Max Verstappen yesterday held off a revived Lewis Hamilton to steer his Red Bull to a chaotic win at the Australian Grand Prix and tighten his grip on the world championship.
The world champion began from pole and despite being passed by Mercedes pair George Russell and Hamilton at the start, he kept his cool to win a race red flagged three times, with multiple crashes.
Hamilton came home second, ahead of Aston Martin’s Fernando Alonso, who made it three podiums from three this year.
Photo: AFP
“We had a very poor start, lap one I was careful as I had a lot to lose,” said Dutchman Verstappen, who won the season-opening race in Bahrain and came second in Jeddah two weeks ago.
“After that, the pace of the car was quick. With these red flags, I don’t know, I don’t really understand. It was a bit of a mess but we had good pace and we won, so that’s important,” he said.
It was a disastrous day for Ferrari’s Charles Leclerc, last year’s winner, who spun out on the first lap, while Russell’s car caught fire on lap 19 and his race too was over.
Photo: EPA-EFE
The victory was Verstappen’s maiden win in Melbourne and Red Bull’s first in Australia since Sebastian Vettel’s 2011 triumph.
His teammate and winner in Saudi Arabia Sergio Perez sliced through the field to come fifth after qualifying last due to brake issues, behind Lance Stroll in the other Aston Martin.
The Red Bull triumph came despite unbelievable late drama that saw a red flag come out when Verstappen had a comfortable lead from Hamilton and Alonso with two laps left, meaning they had a bunched restart for an all-out attack to the finish.
It descended into chaos when Alonso was clipped by Ferrari’s Carlos Sainz as they jostled for position and sent into a spin, which caused a flow on effect with multiple other cars coming to grief.
Sainz was given a five-second penalty, eventually finishing 12th, and the race stopped again.

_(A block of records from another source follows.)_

(* ===== verification/Prelude.v ===== *)
(** * Axon: a model of the entity-graph data store and its correctness

    Axon stores JSON entities and typed links in collections with schemas,
    secondary indexes, optimistic multi-entity transactions, an append-only
    audit log, access policies, reviewable mutation intents and validation
    rules.  This library models the engine under [src/crates/], from the
    identifiers up to the request handler and the intent service over the
    in-memory storage adapter, and proves what makes each part correct.

    ** Parts of the program and files of the library

    Foundations:
    - [Prelude.v] (this file): results with a panic outcome, the state and error
      monad, sorting, machine integers, bytes, the tactics and the hint database.
    - [Json.v]: [serde_json::Value]; its number type is a class, with a concrete
      instance for examples.
    - [Ids.v], [Types.v]: [axon-core/src/id.rs], [types.rs] and [error.rs],
      namespaces, reserved collections, entities, links and their keys.
    - [Datetime.v], [IndexKeys.v]: [axon-esf/src/index_key.rs] and the index
      values of [axon-storage/src/adapter.rs], RFC 3339 parsing, the
      order-preserving encodings, compound keys and prefix ranges.
    - [AuditLog.v]: [axon-audit/src/entry.rs], [log.rs], [cdc.rs], audit entries,
      diffs, the log, pagination and replay as change events.
    - [Schema.v], [Rules.v], [Gates.v]: the data of
      [axon-schema/src/schema.rs], rule evaluation, rule definitions, gates.
    - [Evolution.v]: [axon-schema/src/evolution.rs], the
      differences of two schemas and their classification.

    Access policies:
    - [PolicyPlan.v], [PolicyCycles.v], [PolicyCompile.v], [PolicyTyping.v]:
      [axon-schema/src/policy.rs], compiled plans, the cycle detector, the
      compiler and its type discipline.
    - [PolicyEval.v], [PolicyDecide.v], [PolicyStatic.v], [PolicyEnforce.v],
      [PolicyExamples.v]: subjects, predicates, decisions and their enforcement in
      [axon-api/src/handler.rs] and [policy.rs].
    - [JsonOps.v]: document paths, merge patches and redaction of the handler.
    - [Roles.v], [AuthPipeline.v], [AuthStore.v]: [axon-core/src/auth.rs],
      [axon-server/src/auth_pipeline.rs] and the tenancy stores of
      [axon-storage/src/memory.rs].

    Storage and transactions:
    - [Storage.v], [Catalog.v]: [MemoryStorageAdapter]: one record field per field
      of the struct, one definition per method.
    - [Interface.v]: the part of the [StorageAdapter] trait that a commit calls,
      as a class with the laws a backend promises.
    - [MemoryTx.v], [MemoryRows.v]: the in-memory adapter satisfies the laws; the
      effect of every row operation and the index invariant.
    - [Transactions.v]: [axon-api/src/transaction.rs], written against the
      interface.
    - [MemoryCommit.v], [Histories.v], [CommitExamples.v]: commits on the
      in-memory adapter, sequences of commits, and concrete runs.

    Request handler ([axon-api/src/handler.rs], [request.rs], [response.rs]):
    - [Requests.v]: requests, responses, guards, lifecycles.
    - [EntityWrites.v], [EntityProofs.v], [EntitySpec.v]:
      create, update, patch, delete, transitions, links, transactions.
    - [EntityReads.v], [Bfs.v], [Graph.v]: reads under a policy
      and the graph searches.
    - [QueryPlan.v], [Queries.v], [QueryProofs.v], [IndexQueries.v]:
      filters, index use, counts, pages, snapshots.
    - [Rollback.v], [RollbackProofs.v]: reverting audit
      entries, rolling back entities, collections and transactions.
    - [Explain.v], [ExplainProofs.v]: explanations of policy
      decisions, effective capabilities, dry runs of a proposed schema.
    - [Templates.v]: [axon-render] and the handler's cache of compiled templates.
    - [AuditReads.v], [AuditReadProofs.v]: audit queries and
      the redaction of entries, diffs and intents.
    - [Collections.v]: collections,
      schemas and their changes, namespaces and databases, templates.
    - [ReadApi.v]: aggregates, neighbours, candidates for links, recorded reads.
    - [IntentApi.v]: intents through the handler, the governed commit.
    - [HandlerExamples.v]: concrete runs of all of these.

    Beads ([axon-api/src/bead.rs]):
    - [Beads.v], [BeadSearch.v], [BeadProofs.v]: work items in a system collection,
      the exactness of their searches, and why dependencies have no cycles.

    Mutation intents:
    - [Intents.v]: [axon-core/src/intent.rs], records, tokens, commit-time checks.
    - [IntentCanon.v], [IntentService.v], [IntentCommit.v]:
      [axon-api/src/intent.rs], canonical operations and their hash, the life
      cycle, commits.
    - [IntentProofs.v], [IntentHistories.v], [IntentExamples.v]: the service on the
      in-memory adapter, through histories of calls.

    Graph queries ([axon-cypher-ast], [axon-cypher]):
    - [CypherAst.v], [CypherLexer.v], [CypherParser.v]: syntax, tokens, the
      recursive descent parser; [CypherTotal.v], [CypherPrint.v],
      [CypherRoundtrip.v]: termination, a printer and the round trip.
    - [CypherPlan.v], [CypherLimits.v]: the validator and the planner, and the
      limits of plans.
    - [CypherStore.v], [CypherExec.v], [CypherProofs.v]: the stores that queries
      run on, the executor, and what planned queries return.
    - [NamedQueries.v]:
      [axon-schema/src/named_queries.rs], snapshots of schemas, declared queries
      and the check against read policies.
    - [CypherExamples.v]: concrete queries.
    Server guards:
    - [ServerGuards.v]: [axon-server/src/rate_limit.rs] and [idempotency.rs].

    A request passes the authentication pipeline, then the handler: it resolves
    the caller's policies, reads or stages writes, and commits them as a
    transaction that calls the storage through the interface.  The adapter calls
    the index-key and identifier code; audit entries and intents live in the
    adapter's state and are rolled back with it; structural versions and the
    tenancy stores are not.  An intent stores the hash of an operation that was
    previewed; its commit checks the bindings again and marks the intent inside
    the transaction it executes.

    ** What the theorems show

    - Commits (C1 to C6): atomicity for every backend
      that keeps the laws; no stale write or read commits; over any history of
      successful and failed commits no update is lost and
      serializable scans see no phantoms; the exact effect on rows and on the
      audit log; C37.
    - Entity writes (C7 to C9): the handler
      refines an abstract map of entities with versions, its failures change
      nothing (but for a storage that fails to commit), and lifecycle states stay inside the declared ones;
      C10 (beads never depend on each other in a circle).
    - Indexes: C11 (indexes hold exactly the stored rows),
      C12 (a query answered from an index is the scan),
      C35 (encoded keys compare as the values do).
    - Access policies: C16, C17,
      C18, C19, C20,
      C28 (audit reads redact fields);
      C14 (an explanation says what enforcement does).
    - Reads: C21, C22, C23.
    - Authentication: C24, C25.
    - Intents: C31, C32,
      C33, C34.
    - Recovery: C13 (a collection returns to what it was at
      a moment of its history), C15.
    - Rules, gates and schemas: C29, C30,
      C27, C26.
    - Cypher: C36 (a planned query returns what it asks for,
      through any index), C38, C39 (printed queries
      are read back), C40 (every text is answered).
    - The files of examples also hold behaviours that contradict the
      documentation, as theorems about the model of the code as it is.

    ** Conventions, bounds and parameters

    Machine integers are [Z] with the wrap-around or saturation written out;
    floats are their bit patterns; strings are byte strings; maps with unique
    keys are [gmap], and iteration order is fixed by sorting where the source
    uses an ordered map.  Panics are the outcome [Panic].  Clocks and fresh ids
    are arguments.  Parameters stand for third-party code: JSON numbers
    ([SerdeNumber], [NumberText]), SHA-256 and base64 ([TokenCodec]), signed
    tokens ([JwtCodec]), regular expressions and text forms ([RuleEnv],
    [TextFormat], [OperationText]), UUID text ([UuidText]), derived serialization
    ([IntentSerde]), the unspecified default hasher ([ContentHasher]), the
    earliest instant of the platform's clock, lower-casing of Unicode text, the
    template engine ([TemplateEngine]), the [Debug] text of values ([DebugText]),
    character classes and number texts of the standard library ([CypherText]),
    and the JSON Schema compiler and validator (arguments); their laws are
    classes, each with an instance.

    Fuel appears where the recursion of the source is not structural, and each
    bound is proved sufficient: fix interpolation (one iteration more than the
    template has opening braces, or no bound at all when it diverges), gate
    inclusion (one more than the include entries), the drain of a paginated
    query (one page more than entries), policy decisions across related
    collections (the depth of the acyclic relation graph), breadth-first search
    (one more than the links), and the depth of a filter (its node count).
    The Cypher lexer and parser recurse on bounds taken from the number of
    characters and of tokens.
    The operations on beads page through the collection with one page per row and
    one more, and search with one node per link and one more.
    ** Not modelled

    The SQL adapters, the control plane, the
    servers and protocol surfaces, and tooling. *)

From Stdlib Require Export ZArith Lia.
From stdpp Require Export base gmap strings list sorting fin_maps option.
From Stdlib Require Import Ascii.
Export Stdlib.Strings.Ascii (ascii(..)).
Lemma bsteps_last d x w : bsteps hop (S d) x w -> exists u, bsteps hop d x u /\ (u = w \/ hop u w).
Proof.
  revert x. induction d as [|d IH]; intros x Hw; inversion Hw as [|n ? y ? Hxy Hyz]; subst.
  - exists w. split; [constructor|by left].
  - inversion Hyz; subst. exists x. split; [constructor|by right].
  - exists w. split; [constructor|by left].
  - destruct (IH y Hyz) as (u & Hu & Hor). exists u. split; [by eapply bsteps_l|done].
Qed.

(** With an empty queue the visited nodes are closed under hops. *)
Lemma level_done d visited found : level d [] [] visited found -> complete found.
Proof.
  intros Hl. eapply level_complete; [exact Hl|]. intros b Hb.
  assert (Hclosed : forall u w, hop u w -> u ∈ visited -> w ∈ visited).
  { intros u w Hh Hu. destruct (lv_closed _ _ _ _ _ Hl u Hu) as [[]|Hc]. by apply Hc. }
  assert (Hs : start ∈ visited) by (apply Hl; constructor).
  clear -Hb Hclosed Hs. induction Hb as [|n x y z Hxy Hyz IHb]; [done|]. apply IHb. by eapply Hclosed.
Qed.

Lemma level_next d back visited found :
  level d [] back visited found -> (d < max_depth)%nat -> level (S d) back [] visited found.
Proof.
  intros Hl Hd. split; try apply Hl; try done.
  - intros w (u & Hu & Hor)%bsteps_last. pose proof (lv_near _ _ _ _ _ Hl u Hu) as Hvis.
    destruct Hor as [->|Hh]; [done|]. destruct (lv_closed _ _ _ _ _ Hl u Hvis) as [Hq|Hc]; [|by apply Hc].
    exfalso. apply in_map_iff in Hq as ([[k n'] p] & <- & Hin). simpl in Hin.
    destruct (lv_back _ _ _ _ _ Hl k n' p Hin) as (_ & [_ Hmin] & _). apply (Hmin d); [lia|done].
  - intros u Hu. rewrite app_nil_r. by apply Hl.
Qed.

Lemma drain fuel visited found (queue : Queue) :
  (forall k n p, In (k, n, p) queue -> (max_depth <= n)%nat) -> (length queue <= fuel)%nat ->
  search fuel visited found queue = Ok (inr found).
Proof.
  revert queue. induction fuel as [|fuel IH]; intros [|[[k n] p] queue] Hq Hf; simpl in *; try done; [lia|].
  rewrite (proj2 (Nat.leb_le max_depth n)) by (eapply Hq; by left).
  apply IH; [intros; eapply Hq; right; eassumption|lia].
Qed.

Lemma unseen_new new visited :
  base.NoDup (found_keys new) -> (forall f, In f new -> In (fst (fst f)) links /\ target (fst (fst f)) ∉ visited) ->
  (unseen (list_to_set (found_keys new) ∪ visited) + length new = unseen visited)%nat.
Proof.
  intros Hnd Hnew. unfold unseen. set (far := list_to_set (map target links) : gset K).
  assert (Hsplit : far ∖ visited = (far ∖ (list_to_set (found_keys new) ∪ visited)) ∪ list_to_set (found_keys new)).
  { assert (Hsub : forall x, x ∈ found_keys new -> x ∈ far /\ x ∉ visited).
    { intros x Hx. apply list_elem_of_In, in_map_iff in Hx as (f & <- & Hf).
      destruct (Hnew f Hf) as [Hl Hv]. split; [|done]. apply elem_of_list_to_set, list_elem_of_In.
      apply in_map_iff. by eexists. }
    apply set_eq. intros x. rewrite elem_of_union, !elem_of_difference, elem_of_union, elem_of_list_to_set.
    destruct (decide (x ∈ found_keys new)) as [Hin|Hin]; [specialize (Hsub x Hin)|]; tauto. }
  etrans; [|symmetry; exact (f_equal size Hsplit)].
  rewrite gset_size_disjoint by set_solver. rewrite gset_size_list by done.
  unfold found_keys at 3. by rewrite length_map.
Qed.

Definition outcome_ok (r : result (nat + Found) E) : Prop :=
  match r with
  | Ok (inl n) => (n <= max_depth)%nat /\ exists b, stop b = true /\ distance start n b
  | Ok (inr found) => complete found
  | _ => False
  end.

(** Expanding the first node of the queue. *)
Lemma level_expand d k p front back visited found new :
  level d ((k, d, p) :: front) back visited found -> (d < max_depth)%nat ->
  base.NoDup (found_keys new) ->
  (forall f, In f new -> hop k (target (fst (fst f))) /\ target (fst (fst f)) ∉ visited /\
     stop (target (fst (fst f))) = false /\ good (S d) (target (fst (fst f))) (snd f) /\
     probe (target (fst (fst f))) = Ok (Some (snd (fst f)))) ->
  (forall w, hop k w -> w ∈ list_to_set (found_keys new) ∪ visited) ->
  level d front (back ++ map (fun f => (target (fst (fst f)), S d, snd f)) new)
    (list_to_set (found_keys new) ∪ visited) (found ++ new).
Proof.
  intros Hl Hd Hnd Hnew Hall.
  destruct (lv_front _ _ _ _ _ Hl k d p (or_introl eq_refl)) as (_ & Hdist & _).
  assert (Hbn : forall f, In f new -> distance start (S d) (target (fst (fst f)))).
  { intros f Hin. destruct (Hnew f Hin) as (Hh & Hn & _). eapply distance_hop; [exact Hdist|done|].
    intros Hc. by apply Hn, Hl. }
  split.
  - intros w Hw. apply elem_of_union. right. by apply Hl.
  - intros k' n' p' Hin. apply Hl. by right.
  - intros k' n' p' [Hin|Hin]%in_app_iff; [by apply Hl|].
    apply in_map_iff in Hin as (f & [= <- <- <-] & Hin). split; [done|]. split; [by apply Hbn|].
    by apply (Hnew f Hin).
  - intros u [Hu|Hu]%elem_of_union.
    { left. apply elem_of_list_to_set, list_elem_of_In in Hu. unfold queue_keys. rewrite !map_app, map_map.
      apply in_app_iff. right. apply in_app_iff. by right. }
    destruct (lv_closed _ _ _ _ _ Hl u Hu) as [[<-|Hq]|Hc]; [right; exact Hall| |].
    { left. unfold queue_keys in *. rewrite !map_app in *. rewrite app_assoc. apply in_app_iff. by left. }
    { right. intros w Hw. apply elem_of_union. right. by apply Hc. }
  - intros u [Hu|Hu]%elem_of_union; [|by apply Hl].
    apply elem_of_list_to_set, list_elem_of_In, in_map_iff in Hu as (f & <- & Hin). by apply (Hnew f Hin).
  - rewrite (lv_visited _ _ _ _ _ Hl) at 1. unfold found_keys. rewrite map_app, list_to_set_app_L. set_solver.
  - pose proof (lv_nodup _ _ _ _ _ Hl) as Hnd0. unfold found_keys in *. rewrite map_app, app_comm_cons.
    apply list.NoDup_app. split_and!; [done| |done]. intros x Hx Hin.
    apply list_elem_of_In, in_map_iff in Hin as (f & <- & Hin). destruct (Hnew f Hin) as (_ & Hn & _).
    apply Hn. rewrite (lv_visited _ _ _ _ _ Hl). fold (found_keys found) in Hx. set_solver.
  - intros f [Hin|Hin]%in_app_iff; [by apply Hl|]. exists (S d). split; [lia|].
    split; [by apply Hbn|]. split; by apply (Hnew f Hin).
  - apply Hl.
  - intros ->. lia.
Qed.

(** One iteration with a non-empty front. *)
Lemma search_step fuel d k n p front back visited found :
  (forall d front back visited found,
     level d front back visited found -> (length (front ++ back) + unseen visited <= fuel)%nat ->
     outcome_ok (search fuel visited found (front ++ back))) ->
  level d ((k, n, p) :: front) back visited found ->
  (length (((k, n, p) :: front) ++ back) + unseen visited <= S fuel)%nat ->
  outcome_ok (search (S fuel) visited found (((k, n, p) :: front) ++ back)).
Proof.
  intros IH Hl Hf. destruct (lv_front _ _ _ _ _ Hl k n p (or_introl eq_refl)) as (-> & Hdist & Hgood).
  destruct (Nat.leb_spec max_depth d) as [Hmax|Hmax].
  - assert (d = max_depth) as -> by (pose proof (lv_depth _ _ _ _ _ Hl); lia).
    rewrite drain; [eapply level_complete; [exact Hl|apply Hl]| |lia].
    rewrite (lv_last _ _ _ _ _ Hl eq_refl), app_nil_r. intros k' n' p' Hin.
    destruct (lv_front _ _ _ _ _ Hl k' n' p' Hin) as (-> & _). lia.
  - cbn [app search]. rewrite (proj2 (Nat.leb_gt max_depth d)) by done.
    set (ls := List.filter (fun l => bool_decide (source l = k)) links).
    assert (Hls : forall l, In l ls -> In l links /\ source l = k).
    { intros l [Hl1 Hl2]%filter_In. by apply bool_decide_eq_true in Hl2. }
    pose proof (search_links_spec k d d p ls visited found (front ++ back) (proj1 Hdist) Hls Hgood) as Hsl.
    destruct (search_links ls d p visited found (front ++ back)) as [[m|[[v f] q]]| |]; try done; cbn [result_bind].
    + destruct Hsl as (-> & b & Hb & Hn & Hs). split; [lia|]. exists b. split; [done|].
      eapply distance_hop; [exact Hdist|done|]. intros Hc. by apply Hn, Hl.
    + destruct Hsl as (new & -> & -> & -> & Hnd & Hnew & Hall). rewrite <-app_assoc.
      assert (Hun := unseen_new new visited Hnd (fun f Hf => conj
        (proj1 (Hls _ (proj1 (proj2 (proj2 (proj2 (Hnew f Hf))))))) (proj1 (proj2 (Hnew f Hf))))).
      apply (IH d); [|rewrite !length_app, length_map in *; simpl in Hf; lia].
      apply (level_expand d k p); [done..| |].
      * intros f0 Hin. destruct (Hnew f0 Hin) as (? & ? & ? & ? & ? & ?). by split_and!.
      * intros w (l & x & Hin & Hs & <- & Hp). eapply Hall; [|exact Hp].
        apply filter_In. split; [done|]. by apply bool_decide_eq_true.
Qed.

Lemma search_level fuel : forall d front back visited found,
  level d front back visited found -> (length (front ++ back) + unseen visited <= fuel)%nat ->
  outcome_ok (search fuel visited found (front ++ back)).
Proof.
  induction fuel as [|fuel IH]; intros d front back visited found Hl Hf.
  - destruct front as [|f front]; [|simpl in Hf; lia]. destruct back as [|b back]; [|simpl in Hf; lia].
    by eapply level_done.
  - destruct front as [|[[k n] p] front]; [|by apply (search_step fuel d)].
    destruct back as [|[[k n] p] back]; [by eapply level_done|].
    assert (Hd : (d < max_depth)%nat).
    { pose proof (lv_depth _ _ _ _ _ Hl). destruct (decide (d = max_depth)) as [Hd|]; [|lia].
      by pose proof (lv_last _ _ _ _ _ Hl Hd). }
    pose proof (level_next _ _ _ _ Hl Hd) as Hl'.
    assert (Ho : outcome_ok (search (S fuel) visited found (((k, n, p) :: back) ++ []))).
    { apply (search_step fuel (S d)); [done|done|]. rewrite app_nil_r. exact Hf. }
    by rewrite app_nil_r in Ho.
Qed.

(** The whole search: the fuel, one more than there are links, is enough. *)
Lemma breadth_first_spec path :
  stop start = false -> good 0 start path -> outcome_ok (breadth_first start path).
Proof.
  intros Hstop Hgood. unfold breadth_first.
  change [(start, O, path)] with ([(start, O, path)] ++ ([] : Queue)). apply (search_level _ 0).
  - split; simpl; try done.
    + intros w Hw. inversion Hw; subst. set_solver.
    + intros k n p [[= <- <- <-]|[]]. split_and!; [done|apply distance_0|done].
    + intros u ->%elem_of_singleton. left. by left.
    + by intros u ->%elem_of_singleton.
    + set_solver.
    + apply list.NoDup_singleton.
    + lia.
  - simpl. unfold unseen. apply le_n_S.
    etrans; [apply (subseteq_size _ (list_to_set (map target links))); set_solver|].
    rewrite <-(length_map target links). apply size_list_to_set_le.
Qed.
End Search.
(* ===== verification/IndexKeys.v ===== *)
(** * Index keys ([crates/axon-esf/src/index_key.rs], [types.rs] and the typed
    index values of [crates/axon-storage/src/adapter.rs])

    The canonical byte encoding of indexed values, its framed composite form,
    the typed values the in-memory indexes are ordered by, and the extraction
    of both from a JSON record. *)

From S2P Require Import Prelude Json Ids Datetime.
Local Open Scope Z_scope.
Local Open Scope axon_scope.

(** ** Declarations *)

Inductive IndexType : Type := TString | TInteger | TFloat | TDatetime | TBoolean.

#[export] Instance IndexType_eq_dec : EqDecision IndexType.
Proof. solve_decision. Defined.

Record IndexDef : Type := {
  ix_field : string;
  ix_type : IndexType;
  ix_unique : bool
}.

Record CompoundIndexField : Type := {
  cf_field : string;
  cf_type : IndexType
}.

Record CompoundIndexDef : Type := {
  ci_fields : list CompoundIndexField;
  ci_unique : bool
}.

(** ** Byte encodings *)

(** [to_be_bytes] of an [n]-byte unsigned integer. *)
Fixpoint be_bytes (n : nat) (z : Z) : list Z :=
  match n with
  | O => []
  | S n' => Z.land (Z.shiftr z (8 * Z.of_nat n')) 255 :: be_bytes n' z
  end.

(** [encode_i64]: sign bit flipped, big-endian. *)
Definition encode_i64 (v : Z) : list Z := be_bytes 8 (Z.lxor (wrap64 v) (Z.shiftl 1 63)).

(** The order-preserving bit pattern of [encode_f64]. *)
Definition f64_ordered_bits (bits : f64) : Z :=
  if Z.land bits (Z.shiftl 1 63) =? 0 then Z.lor bits (Z.shiftl 1 63)
  else Z.lxor bits u64_max.

(** [encode_f64] *)
Definition encode_f64 (bits : f64) : list Z := be_bytes 8 (f64_ordered_bits bits).

Definition u8_from_bool (b : bool) : Z := if b then 1 else 0.

(** The integral value of a float whose fractional part is zero. *)
Definition f64_integral (bits : f64) : option Z :=
  let sign := if Z.testbit bits 63 then -1 else 1 in
  let e := Z.land (Z.shiftr bits 52) 2047 in
  let m := Z.land bits (2 ^ 52 - 1) in
  if e =? 2047 then None
  else if e =? 0 then if m =? 0 then Some 0 else None
  else
    let mant := 2 ^ 52 + m in
    if 1075 <=? e then Some (sign * (mant * 2 ^ (e - 1075)))
    else if mant mod 2 ^ (1075 - e) =? 0 then Some (sign * (mant / 2 ^ (1075 - e)))
    else None.
(** [MutationIntentTokenSigner::resolve_for_commit] *)
Definition resolve_for_commit (self : MutationIntentTokenSigner) (token : string)
    (expected_scope : MutationIntentScopeBinding) (now_ns : Z)
    (lookup : string -> MutationIntentScopeBinding -> option MutationIntent)
  : result MutationIntent MutationIntentTokenLookupError :=
  let? id := verify self token in
  let? intent := ok_or (lookup id expected_scope) TokenNotFound in
  if negb (bool_decide (mi_scope intent = expected_scope)) then Err TenantDatabaseMismatch
  else
  let? _ := validate_intent_commit_state intent now_ns in
  Ok intent.
End Tokens.

(** ** Lemmas *)

Lemma string_of_as_bytes s : string_of_bytes (as_bytes s) = s.
Proof.
  induction s as [|c s IH]; simpl; [done|]. rewrite IH. f_equal.
  unfold byte_of. rewrite N2Z.id. apply ascii_N_embedding.
Qed.

Lemma as_bytes_of_bytes bs : byte_list bs -> as_bytes (string_of_bytes bs) = bs.
Proof.
  induction 1 as [|b bs Hb _ IH]; simpl; [done|]. rewrite IH. f_equal.
  unfold byte_of. rewrite N_ascii_embedding by lia. lia.
Qed.

Lemma constant_time_eq_spec a e : constant_time_eq a e = true <-> a = e.
Proof.
  unfold constant_time_eq. split.
  - destruct (Nat.eqb_spec (length a) (length e)) as [Hl|]; [|done]. simpl. rewrite Z.eqb_eq.
    assert (Hacc : forall d, fold_left (fun d '(x, y) => Z.lor d (Z.lxor x y)) (zip a e) d = 0%Z ->
              d = 0%Z /\ a = e).
    { revert e Hl. induction a as [|x a IH]; intros [|y e] Hl d; simpl in *; try done.
      intros Hf. apply IH in Hf as [[-> Hxy]%Z.lor_eq_0_iff ->]; [|lia].
      apply Z.lxor_eq in Hxy as ->. done. }
    intros H. by apply Hacc in H as [_ ?].
  - intros ->. rewrite Nat.eqb_refl. simpl. apply Z.eqb_eq.
    induction e as [|x e IH]; simpl; [done|]. by rewrite Z.lxor_nilpotent.
Qed.

Lemma no_dot_split_app s t : no_dot s -> no_dot t -> split_on dot (s +:+ String dot t) = [s; t].
Proof. intros Hs Ht. rewrite split_on_app_dot by done. by rewrite Ht. Qed.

It resumed after a lengthy delay for single lap behind a safety car — with no overtaking allowed — in the order of the previous start with only 12 cars left.
“I didn’t expect to be second so I’m super grateful for it,” seven-time world champion Hamilton said.
“I’m driving as best I can and working as hard as I can, but still, considering we’ve been down on performance and in straight pace, for us to be up there fighting with Aston is amazing,” he said.
Pierre Gasly apologized to his Alpine teammate Ocon Esteban after veering into him in a crash that took both drivers out of the race straight after the messy late restart.
Gasly drifted across the track and pushed Ocon into the wall, leaving both cars in pieces and triggering another red flag.
The force of Gasly’s impact rocked Ocon, but he declined to blame his fellow French teammate.
“I am feeling OK, a little bit of a headache. It has been a hard hit, but I will be OK,” he told reporters. “I’m more tough than that. I will survive, but a tricky weekend.”
“The chaotic restart, it could have been anyone that I collided with because there was a lot of cars going off and obviously it ended up being Pierre not leaving me much space — but no hard feelings,” he added.